1. Male hypogonadism is a major problem that starts to affect middle-aged men and has adversely effects on human sexual life. The aim of the present study was to investigate the effect of strontium fructose 1,6-diphosphate (FDP-Sr) on male hypogonadism in rats. 2. The pharmacological model of testis dysfunction was created by administration of adenine (200 mg/kg per day, i.g.) for 30 days. Three doses of FDP-Srs (200, 100 and 50 mg/kg per day, i.g.) were administered in parallel with adenine.

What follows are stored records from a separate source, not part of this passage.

(** * pyGPIO/gpio/gpioout.py: a gpiozero-like LED on top of pyGPIO

    Shallow embedding of the module [gpioout]: the process-wide set
    [_THREADS], the class [GPIOThread] (a [threading.Thread] with a
    [stopping] event) and the class [LED] with its blink thread.

    The controlling path is written in a state-and-exception monad over a
    [world] that holds every shared object: the registry, the thread
    objects, the LED object and the trace of observable events.  The blink
    thread is a small-step machine over the control points of
    [LED._blink_device]; a schedule (a list of thread identities) says which
    thread steps happen while the controlling path is blocked in
    [Thread.join]. *)

From Stdlib Require Import ZArith List Bool Lia.
From stdpp Require Import base decidable functions gmap strings pretty list.
Import ListNotations.

Open Scope Z_scope.
Open Scope string_scope.
Open Scope list_scope.

Set Warnings "-clear-no-such-hyp".

(** ** Data model *)

(** Identity of a [GPIOThread] object. *)
Definition tid := nat.

(** A pin as the LED docstring has it: "int or str". *)
Inductive pin :=
| PinNum (n : Z)
| PinName (s : string).
(** * protoo: the Peer request/response engine (server/lib/Peer.js)

    A shallow embedding of [class Peer] and of the parts of the JavaScript
    runtime it talks to: the transport object, the event emitter, the timer
    queue ([setTimeout]/[clearTimeout]), the promises created by [send] and
    the error logger.  Every method and every callback of the class is a
    function on an explicit state; the event loop is a fold over a list of
    events.  One event is one turn of the loop: the methods and callbacks
    run to completion, promise reactions run in later turns, and the only
    listener the class can re-enter synchronously, the transport's 'close'
    listener under [this._transport.close()], finds the closed flag set and
    returns. *)

From stdpp Require Import base option list gmap strings.
From Stdlib Require Import ZArith.

(** ** JavaScript values *)

(** Decoded payloads and frame fields.  Numbers are modelled by integers (no
    NaN, no negative zero) and objects by their reference, so that the
    SameValueZero comparison of [Map] keys is plain equality. *)
Inductive jsval : Type :=
| JUndefined
| JNull
| JBool (b : bool)
| JNum (n : Z)
| JStr (s : string)
| JObj (ref : nat).

#[global] Instance jsval_eq_dec : EqDecision jsval.
Proof. solve_decision. Defined.

(** ToBoolean, as used by [if (x)] and [!x]. *)
Definition truthy (v : jsval) : bool :=
  match v with
  | JUndefined | JNull => false
  | JBool b => b
  | JNum n => negb (Z.eqb n 0)
  | JStr s => negb (String.eqb s ""%string)
  | JObj _ => true
  end.
(** The same, with rows of equal [created_at] by descending primary key. *)
Definition reverse_table_order (x y : Z * Todo) : Prop :=
  created_at y.2 < created_at x.2 ∨
  (created_at x.2 = created_at y.2 ∧ y.1 ≤ x.1).

#[global] Instance table_order_dec x y : Decision (table_order x y).
Proof. unfold table_order. apply _. Defined.

#[global] Instance table_order_total : Total table_order.
Proof. intros x y. unfold table_order. lia. Qed.

#[global] Instance table_order_trans : Transitive table_order.
Proof. intros x y z. unfold table_order. lia. Qed.

#[global] Instance reverse_table_order_dec x y : Decision (reverse_table_order x y).
Proof. unfold reverse_table_order. apply _. Defined.

#[global] Instance reverse_table_order_total : Total reverse_table_order.
Proof. intros x y. unfold reverse_table_order. lia. Qed.

(** The backend of the application's table. The table is stored by primary
    key and the query sorts its rows on [created_at] alone, keeping rows of
    equal [created_at] in the order of the table: the result is in
    [table_order], whatever order the selected rows are handed over in. *)
#[refine] Definition scan_backend : Backend :=
  {| order_by_created_at_desc l := merge_sort table_order l |}.
Proof.
- intros l. apply merge_sort_Permutation.
- intros l.
  assert (Hs : Sorted table_order (merge_sort table_order l))
    by apply Sorted_merge_sort, _.
  induction Hs as [|x l' Hs IH Hhd]; constructor; [done|].
  destruct Hhd as [|y l'' Hxy]; constructor.
  unfold table_order in Hxy. unfold newest_first. lia.
Defined.

(** Another backend that meets the contract: it returns rows of equal
    [created_at] the other way round. *)
#[refine] Definition reverse_scan_backend : Backend :=
  {| order_by_created_at_desc l := merge_sort reverse_table_order l |}.
Proof.
- intros l. apply merge_sort_Permutation.
- intros l.
  assert (Hs : Sorted reverse_table_order (merge_sort reverse_table_order l))
    by apply Sorted_merge_sort, _.
  induction Hs as [|x l' Hs IH Hhd]; constructor; [done|].
  destruct Hhd as [|y l'' Hxy]; constructor.
  unfold reverse_table_order in Hxy. unfold newest_first. lia.
Defined.

(** ** views.py *)

Inductive Response :=
| Render_todo_list (todos : list (Z * Todo)) (filter_type : str)
| Render_todo_form (action : str) (errors : Errors)
| Render_todo_confirm_delete (pk : Z) (todo : Todo)
| Redirect_todo_list.

(** The clock: [now_at n] is what the n-th call of [timezone.now()] of a run
    returns. *)
Class Clock := now_at : nat → datetime.

Section App.

Context {clock : Clock} {B : Backend}.

Definition timezone_now : M datetime :=
  λ w, (Done (now_at (ticks w)), mkWorld (rows w) (last_pk w) (S (ticks w))).

(** [Todo.is_overdue] (models.py, 23-28). A date object is always truthy, so
    [self.due_date] is false exactly when it is [None]. *)
Definition is_overdue (self : Todo) : M bool :=
  match due_date self with
  | Some d =>
      if negb (is_resolved self)
      then let* now := timezone_now in ret (bool_decide (d < date_of now))
      else ret false
  | None => ret false
  end.

(** [Model.save()] of a new instance: [pre_save] reads the clock for
    [created_at] ([auto_now_add]) and then for [updated_at] ([auto_now]), and
    the row is inserted under the next key of the sequence. *)
Definition save_new (f : Fields) : M Z :=
  let* c := timezone_now in
  let* u := timezone_now in
  λ w, let pk := last_pk w + 1 in
       (Done pk,
        mkWorld (<[pk := with_fields f (mkTodo [] [] None false c u)]> (rows w))
                pk (ticks w)).

(** [Model.save()] of an instance loaded under [pk]: [pre_save] reads the
    clock for [updated_at] only, and the row is written back. *)
Definition save (pk : Z) (self : Todo) : M unit :=
  let* u := timezone_now in
  λ w, (Done (), mkWorld (<[pk := set_updated_at u self]> (rows w)) (last_pk w) (ticks w)).

(** [Model.delete()] *)
Definition delete_row (pk : Z) : M unit :=
  λ w, (Done (), mkWorld (delete pk (rows w)) (last_pk w) (ticks w)).

(** [get_object_or_404(Todo, pk=pk)], and [get_object()] of the generic
    views. *)
Definition get_object_or_404 (pk : Z) : M Todo :=
  λ w, match rows w !! pk with
       | Some t => ret t w
       | None => raise_Http404 w
       end.

(** [Todo.objects.filter(...)] under the default ordering. *)
Definition query (p : Todo → bool) : M (list (Z * Todo)) :=
  λ w, (Done (order_by_created_at_desc (filter (λ r, p r.2 = true) (map_to_list (rows w)))), w).

(** [TodoListView.get_queryset] (views.py, 15-24); the argument is
    [request.GET.get('filter')]. *)
Definition get_queryset (GET_filter : option str) : M (list (Z * Todo)) :=
  let filter_type := default (py "all") GET_filter in
  if decide (filter_type = py "resolved") then query is_resolved
  else if decide (filter_type = py "unresolved") then query (λ t, negb (is_resolved t))
  else query (λ _, true).

Definition TodoListView_get (GET_filter : option str) : M Response :=
  let* todos := get_queryset GET_filter in
  ret (Render_todo_list todos (default (py "all") GET_filter)).

Definition TodoCreateView_get : M Response :=
  ret (Render_todo_form (py "Create") []).

(** [CreateView.post]: [form_valid] saves and redirects, [form_invalid]
    renders the form again with its errors. *)
Definition TodoCreateView_post (data : FormData) : M Response :=
  match TodoForm_clean data with
  | inl errs => ret (Render_todo_form (py "Create") errs)
  | inr c =>
      let* _ := save_new (construct_instance data c new_instance) in
      ret Redirect_todo_list
  end.

Definition TodoUpdateView_get (pk : Z) : M Response :=
  let* _ := get_object_or_404 pk in
  ret (Render_todo_form (py "Update") []).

Finally, mating behaviour index (the mounting latency and the number of mounting events), the total number of spermatozoa and sperm motility, related enzyme function and gene regulation and the mRNA levels of steroidogenic acute regulatory protein (StAR), cytochrome P450 side-chain cleavage enzyme (P450scc), 3beta-hydroxysteroid dehydrogenase (3beta-HSD), prepro-endothelin (ET)-1, endothelin-converting enzyme (ECE) and endothelin receptor A (ET(A)) were analysed. 3. The results showed that adenine significantly prolonged the mounting latency and decreased the number of mounting events, markedly reduced the total number of spermatozoa, slowed sperm motility and decreased testicular enzyme activity in the testes. At the mRNA level, adenine significantly downregulated serum testosterone, StAR, P450sc and 3beta-HSD. In parallel, adenine also targeted the ET-1 system, significantly downregulating mRNA levels of prepro-ET-1, ECE and ET(A). Administration of FDP-Sr dose-dependently reversed these effects. 4. In conclusion, adenine-induced testis dysfunction appears to be manifested as loss of sexual function in association with decreased spermatogenesis and reduced mRNA levels of steroidogenesis and the testicular ET-1 system. These abnormalities were significantly restored by FDP-Sr in a dose-dependent manner. These data indicate the possibility of using FDP-Sr to treat male hypogonadism.